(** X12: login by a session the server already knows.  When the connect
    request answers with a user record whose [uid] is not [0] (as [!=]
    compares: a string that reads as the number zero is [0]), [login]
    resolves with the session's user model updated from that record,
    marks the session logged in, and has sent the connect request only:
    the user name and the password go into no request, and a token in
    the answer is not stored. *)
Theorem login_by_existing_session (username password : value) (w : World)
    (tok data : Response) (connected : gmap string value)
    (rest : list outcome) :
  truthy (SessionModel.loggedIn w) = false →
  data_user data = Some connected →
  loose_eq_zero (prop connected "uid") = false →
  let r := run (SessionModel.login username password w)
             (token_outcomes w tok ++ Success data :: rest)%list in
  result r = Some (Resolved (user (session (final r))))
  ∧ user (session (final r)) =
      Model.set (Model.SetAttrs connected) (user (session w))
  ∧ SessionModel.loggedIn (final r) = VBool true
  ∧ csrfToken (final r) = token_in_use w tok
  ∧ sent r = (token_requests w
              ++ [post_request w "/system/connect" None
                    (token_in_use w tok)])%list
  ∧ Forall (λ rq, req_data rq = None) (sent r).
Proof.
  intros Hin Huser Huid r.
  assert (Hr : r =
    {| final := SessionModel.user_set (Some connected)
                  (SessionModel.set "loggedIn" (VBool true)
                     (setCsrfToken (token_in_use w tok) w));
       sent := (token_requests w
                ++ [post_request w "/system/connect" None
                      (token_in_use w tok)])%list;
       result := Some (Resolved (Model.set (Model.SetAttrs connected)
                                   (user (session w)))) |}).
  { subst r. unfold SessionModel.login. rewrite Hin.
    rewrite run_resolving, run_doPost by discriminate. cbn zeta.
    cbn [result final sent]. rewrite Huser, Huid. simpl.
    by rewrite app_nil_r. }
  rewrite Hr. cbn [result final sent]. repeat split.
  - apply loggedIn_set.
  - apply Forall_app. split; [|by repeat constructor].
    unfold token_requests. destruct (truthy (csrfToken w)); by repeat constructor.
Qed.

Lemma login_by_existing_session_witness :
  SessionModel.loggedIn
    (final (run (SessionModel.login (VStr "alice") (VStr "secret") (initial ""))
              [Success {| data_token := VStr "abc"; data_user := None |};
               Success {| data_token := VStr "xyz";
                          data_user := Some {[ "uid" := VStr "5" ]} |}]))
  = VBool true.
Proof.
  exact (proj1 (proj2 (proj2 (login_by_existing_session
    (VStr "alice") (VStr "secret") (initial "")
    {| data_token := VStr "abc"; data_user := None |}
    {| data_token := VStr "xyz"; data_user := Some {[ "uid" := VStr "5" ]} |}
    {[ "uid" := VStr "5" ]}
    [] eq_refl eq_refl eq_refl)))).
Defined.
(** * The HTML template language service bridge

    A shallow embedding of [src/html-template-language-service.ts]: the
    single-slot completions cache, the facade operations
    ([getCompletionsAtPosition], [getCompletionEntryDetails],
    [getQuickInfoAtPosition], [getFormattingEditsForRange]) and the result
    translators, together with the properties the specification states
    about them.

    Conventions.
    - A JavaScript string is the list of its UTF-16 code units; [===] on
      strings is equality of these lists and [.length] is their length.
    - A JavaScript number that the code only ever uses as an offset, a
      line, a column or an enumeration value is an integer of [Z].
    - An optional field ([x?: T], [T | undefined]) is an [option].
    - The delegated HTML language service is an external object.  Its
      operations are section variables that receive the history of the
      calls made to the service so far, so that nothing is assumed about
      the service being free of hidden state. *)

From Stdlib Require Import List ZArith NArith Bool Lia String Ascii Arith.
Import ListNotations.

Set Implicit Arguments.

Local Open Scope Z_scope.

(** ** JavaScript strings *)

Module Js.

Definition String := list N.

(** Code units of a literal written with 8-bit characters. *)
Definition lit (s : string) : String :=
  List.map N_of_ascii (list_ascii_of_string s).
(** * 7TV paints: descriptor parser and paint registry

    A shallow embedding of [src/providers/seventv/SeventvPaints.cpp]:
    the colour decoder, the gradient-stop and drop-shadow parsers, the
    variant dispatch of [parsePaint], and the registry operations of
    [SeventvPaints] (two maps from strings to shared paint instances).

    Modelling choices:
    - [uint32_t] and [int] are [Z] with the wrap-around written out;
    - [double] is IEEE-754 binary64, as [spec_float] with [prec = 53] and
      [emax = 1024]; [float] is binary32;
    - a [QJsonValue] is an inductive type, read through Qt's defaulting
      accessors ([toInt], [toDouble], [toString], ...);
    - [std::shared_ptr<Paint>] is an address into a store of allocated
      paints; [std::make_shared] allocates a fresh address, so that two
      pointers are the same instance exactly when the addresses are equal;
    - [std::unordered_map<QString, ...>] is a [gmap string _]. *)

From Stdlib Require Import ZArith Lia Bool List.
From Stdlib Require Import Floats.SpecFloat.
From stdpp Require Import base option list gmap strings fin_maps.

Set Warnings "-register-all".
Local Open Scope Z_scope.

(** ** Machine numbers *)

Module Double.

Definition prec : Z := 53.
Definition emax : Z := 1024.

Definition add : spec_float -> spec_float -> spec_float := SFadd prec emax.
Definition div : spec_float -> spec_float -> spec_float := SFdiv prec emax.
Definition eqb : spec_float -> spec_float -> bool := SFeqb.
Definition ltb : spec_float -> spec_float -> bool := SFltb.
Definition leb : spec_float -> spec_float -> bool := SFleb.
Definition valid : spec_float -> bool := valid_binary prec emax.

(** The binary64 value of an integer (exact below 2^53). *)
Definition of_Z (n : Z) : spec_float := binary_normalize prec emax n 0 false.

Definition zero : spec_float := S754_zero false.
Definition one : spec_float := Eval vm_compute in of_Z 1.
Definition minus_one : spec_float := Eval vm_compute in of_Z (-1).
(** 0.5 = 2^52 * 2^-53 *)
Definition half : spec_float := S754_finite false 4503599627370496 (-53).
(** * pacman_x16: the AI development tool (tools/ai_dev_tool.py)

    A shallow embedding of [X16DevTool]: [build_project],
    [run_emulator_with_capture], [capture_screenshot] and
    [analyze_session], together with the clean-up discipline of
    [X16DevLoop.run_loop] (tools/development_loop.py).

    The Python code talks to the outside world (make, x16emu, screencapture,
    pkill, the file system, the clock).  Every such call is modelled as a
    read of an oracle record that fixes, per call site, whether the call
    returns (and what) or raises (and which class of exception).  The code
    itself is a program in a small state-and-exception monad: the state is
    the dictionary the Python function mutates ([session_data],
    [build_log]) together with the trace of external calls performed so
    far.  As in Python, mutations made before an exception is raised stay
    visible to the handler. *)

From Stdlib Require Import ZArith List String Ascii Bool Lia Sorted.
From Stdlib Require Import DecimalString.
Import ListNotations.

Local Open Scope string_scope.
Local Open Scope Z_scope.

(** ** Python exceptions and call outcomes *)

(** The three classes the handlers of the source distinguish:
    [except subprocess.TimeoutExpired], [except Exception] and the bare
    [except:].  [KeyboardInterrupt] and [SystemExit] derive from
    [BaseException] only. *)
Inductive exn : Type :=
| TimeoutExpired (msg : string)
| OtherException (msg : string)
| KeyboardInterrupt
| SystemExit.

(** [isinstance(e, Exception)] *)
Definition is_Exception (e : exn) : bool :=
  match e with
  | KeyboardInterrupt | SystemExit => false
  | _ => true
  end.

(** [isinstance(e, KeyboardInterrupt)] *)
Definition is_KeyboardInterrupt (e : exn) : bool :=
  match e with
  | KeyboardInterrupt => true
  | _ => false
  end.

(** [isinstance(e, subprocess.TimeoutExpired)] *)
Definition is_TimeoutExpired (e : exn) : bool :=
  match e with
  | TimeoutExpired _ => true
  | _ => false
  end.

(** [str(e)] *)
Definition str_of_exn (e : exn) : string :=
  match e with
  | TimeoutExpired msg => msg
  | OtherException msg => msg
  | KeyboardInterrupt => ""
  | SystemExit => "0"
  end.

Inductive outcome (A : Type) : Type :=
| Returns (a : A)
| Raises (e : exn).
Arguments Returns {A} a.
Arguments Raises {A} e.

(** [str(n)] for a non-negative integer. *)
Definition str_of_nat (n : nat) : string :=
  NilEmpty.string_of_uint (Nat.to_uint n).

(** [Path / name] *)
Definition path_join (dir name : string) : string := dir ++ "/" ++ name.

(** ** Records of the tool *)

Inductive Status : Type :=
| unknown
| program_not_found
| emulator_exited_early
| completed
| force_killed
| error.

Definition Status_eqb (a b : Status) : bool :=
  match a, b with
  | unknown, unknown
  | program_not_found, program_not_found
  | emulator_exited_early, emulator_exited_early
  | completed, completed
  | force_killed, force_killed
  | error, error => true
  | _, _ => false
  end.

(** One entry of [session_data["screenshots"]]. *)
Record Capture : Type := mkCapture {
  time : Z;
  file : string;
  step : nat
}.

___

Brief
Take from the listing above each line that contains the string "registry".

Exercise solution
(** * 7TV paints: descriptor parser and paint registry
    variant dispatch of [parsePaint], and the registry operations of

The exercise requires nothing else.